As part of Gov. Maura Healey’s review of maternal health services, the Department of Public Health this fall said officials “will continue to explore ways to support CPMs and develop pathways to expand the settings in which they can be part of pregnancy and birthing care and coverage for that care in Massachusetts.” DPH said there were 48 CPMs in the commonwealth in 2022.
DPH also said officials would update birth center regulations, including concerns raised over physician supervision and staffing requirements.
Fluker Oakley said the special commission’s report is not intended to sit on a shelf.
“Literally, lives are at stake. Even here in Massachusetts, Black women are twice as likely to die in the childbirth process – that’s here,” Fluker Oakley said. “For us to have this report that has so many wonderful ideas, which I also think are low-hanging fruit to deal with this issue, and for us just to kind of say, ‘Oh, we’ll get to it when we get to it,’ it really feels like a slap in the face. It’s like, oh, so you don’t care if we live or die.”
At the forum, Fluker Oakley also promoted the “Moms Matter Act” that she filed with Sen. Liz Miranda, co-chair of the postpartum depression commission, to grow the perinatal mental health workforce and provide grants to community organizations. The bills (H 1984 / S 1261) were reported out favorably by the Mental Health, Substance Use and Recovery Committee, and the Health Care Financing Committee has until July 3 to take action on the proposals.

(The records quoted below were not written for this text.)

(* ===== verification/IoEventEx.v ===== *)
(** * Concrete schedules of an [IoEvent]: witnesses, and what goes wrong *)

From S2P Require Import Prelude Prog Extern Win32 Socket.
From S2P Require Import IoState IoCells IoEvent IoEventSys IoEventThm.

Abbreviation conf := (econfig (option nat) nat).

Definition event0 : IoEvent := {| ev_wait := 48; ev_overlapped := 64; ev_event := 52 |}.

(** A connection and a name resolution. *)
Definition connect0 : ekind := KConnect 512 7 {| sa_bytes := [2; 0; 0; 80; 127; 0; 0; 1; 0; 0; 0; 0; 0; 0; 0; 0]; sa_len := 16 |}.
Definition resolve0 : ekind := KResolve 8192 8208 8224 8240.

(** ** Pieces of schedules *)

Definition eclient_steps (n : nat) : list elabel := replicate n (EClient EDefault).

(** A poll whose operation is left in flight; [n] steps follow the call. *)
Definition epoll_pending (n : nat) : list elabel :=
  EBegin :: eclient_steps 2 ++ EClient (EStart EPending) :: eclient_steps n ++ [EReturn].

Definition run_event_callback : list elabel := EFire :: replicate 6 (ECallback 0) ++ [ERetire 0].

(** A poll that takes the result a callback left, in [n] steps. *)
Definition epoll_take (n : nat) : list elabel := EBegin :: eclient_steps n ++ [EReturn].

Definition ereach (kind : ekind) (ohandle : option HANDLE) (ls : list elabel) : conf :=
  default estart_config (event_exec kind event0 ohandle 7%nat ls).

(** ** Witnesses *)

Lemma event_delivery_witness :
  let ls := epoll_pending 3 ++ EComplete 1225 :: run_event_callback ++ epoll_take 7 in
  let c := ereach connect0 (Some 7) ls in
  event_exec connect0 event0 (Some 7) 7%nat ls = Some c ∧ Ready (Err (OsError 1225)) ∈ ehistory c ∧
  e_outcome (ekn c) = Some (Err (OsError 1225)).
Proof.
  intros ls c.
  assert (event_exec connect0 event0 (Some 7) 7%nat ls = Some c) as Hex by (vm_compute; reflexivity).
  assert (Ready (Err (OsError 1225)) ∈ ehistory c) as Hin by (vm_compute; right; left).
  split; [exact Hex|]. split; [exact Hin|].
  exact (proj1 (proj2 (event_delivery connect0 event0 (Some 7) 7%nat ls c 7 _ Hex eq_refl Hin))).
Defined.

Lemma event_wakes_witness :
  let ls := epoll_pending 3 ++ [EComplete 0] in
  let c := ereach connect0 (Some 7) ls in
  woken (ecl c) = [] ∧
  ∃ ls1 c1 n c2 r, forallb is_pool ls1 = true ∧
    event_exec connect0 event0 (Some 7) 7%nat (ls ++ ls1) = Some c1 ∧ 7%nat ∈ woken (ecl c1) ∧
    event_exec connect0 event0 (Some 7) 7%nat
      ((ls ++ ls1) ++ EBegin :: replicate n (EClient EDefault) ++ [EReturn]) = Some c2 ∧
    (n ≤ 7)%nat ∧ ehistory c2 = ehistory c ++ [Ready r] ∧ correct (Some 7) (ekn c2) r.
Proof.
  intros ls c. split; [vm_compute; reflexivity|].
  apply (event_wakes connect0 event0 (Some 7) 7%nat ls c);
    [vm_compute; reflexivity|vm_compute; reflexivity|vm_compute; discriminate| |vm_compute; reflexivity].
  vm_compute. repeat constructor.
Defined.

(** ** Where the guarantees end *)

(** A future that gives [poll] no handle, as [GetAddrInfoFuture] does,
    never sees the failure of an operation that was pending: the resolution
    ends with an error and its future yields [Ok]. *)
Theorem pending_failure_without_a_handle_is_ok :
  ∃ ls (c : conf), event_exec resolve0 event0 None 7%nat ls = Some c ∧
    e_outcome (ekn c) = Some (Err (OsError 11001)) ∧
    ehistory c = [Pending; Ready (Ok tt)].
Proof.
  exists (epoll_pending 2 ++ EComplete 11001 :: run_event_callback ++ epoll_take 5).
  eexists. split_and!; vm_compute; reflexivity.
Qed.

(** The drop of an [IoEvent] waits until the state is not busy, and
    [READY] is not: the state can be [READY] while the callback is still about
    to call [wake] on the waker cell the drop frees. *)
Theorem event_is_not_busy_before_the_callback_ends :
  ∃ ls (c : conf) p, event_exec connect0 event0 (Some 7) 7%nat ls = Some c ∧
    ewho c = EIdle ∧ ehistory c = [Pending] ∧ ecallbacks c = [p] ∧ next_act p = Some HWake ∧
    ∃ q, tstep (cells_step (esys_step connect0)) EDefault (IoState.is_busy (act := hact nat) (ans := hans)) (ecl c, ekn c) =
         Some (q, (ecl c, ekn c)) ∧ q = Ret false.
Proof.
  exists (epoll_pending 3 ++ EComplete 0 :: EFire :: replicate 5 (ECallback 0)).
  eexists _, _. split_and!; try (vm_compute; reflexivity).
  eexists. split; vm_compute; reflexivity.
Qed.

Fluker Oakley, asked whether the Legislature has time to tackle the workforce bill in addition to the maternal health omnibus bill, told the News Service, “I have to remain hopeful and optimistic. Otherwise, what am I doing here?”
“So yes, I will say I think there’s time, and we’ll see what happens by the end of session,” Fluker Oakley said. “I’ve had several positive conversations with House leadership throughout the course of the legislative session.”
During the forum, perinatal mental health experts discussed the importance of boosting the use of postpartum depression screenings for new parents and connecting them with treatment.
Maternal mental health disorders are the most common complication seen during pregnancy and birth, affecting one in five women, said Lora Pellegrini, CEO of MAHP. Among Black mothers, 40% experience perinatal mood and anxiety disorders (PMADs), though Pellegrini said “few” end up being screened for anxiety or depression.
Research shows that 13 to 19% of new birth parents experience postpartum depression (PPD), a number that’s likely too low, said Beth Buxton, lead of perinatal mental health initiatives at the DPH. She said that range would indicate between 8,897 to 13,134 birthing parents in Massachusetts were affected by PPD in 2021, making the condition more prevalent than the combined cases of preeclampsia and gestational diabetes.
Buxton said only about 16% of eligible pregnant and postpartum people are being screened for PPD, based on regulations that require health plans and providers to report their screening to DPH annually. While Black and Asian individuals have higher rates of experiencing symptoms “often or always,” Buxton said they are far less likely to be screened than white women.
“And when you compare screening rates, the Hispanic birthing population is far less likely to be screened – that’s a new data point,” Buxton said, as she referenced information from the Massachusetts Pregnancy Risk Assessment Monitoring System. “One of the things we’re really asking providers to think about in the community is promoting universal postpartum depression screening. That is so important in multiple settings – not only within a provider setting, but a hospital setting, home visiting programs, a pediatric setting, so the gamut for universal screening.”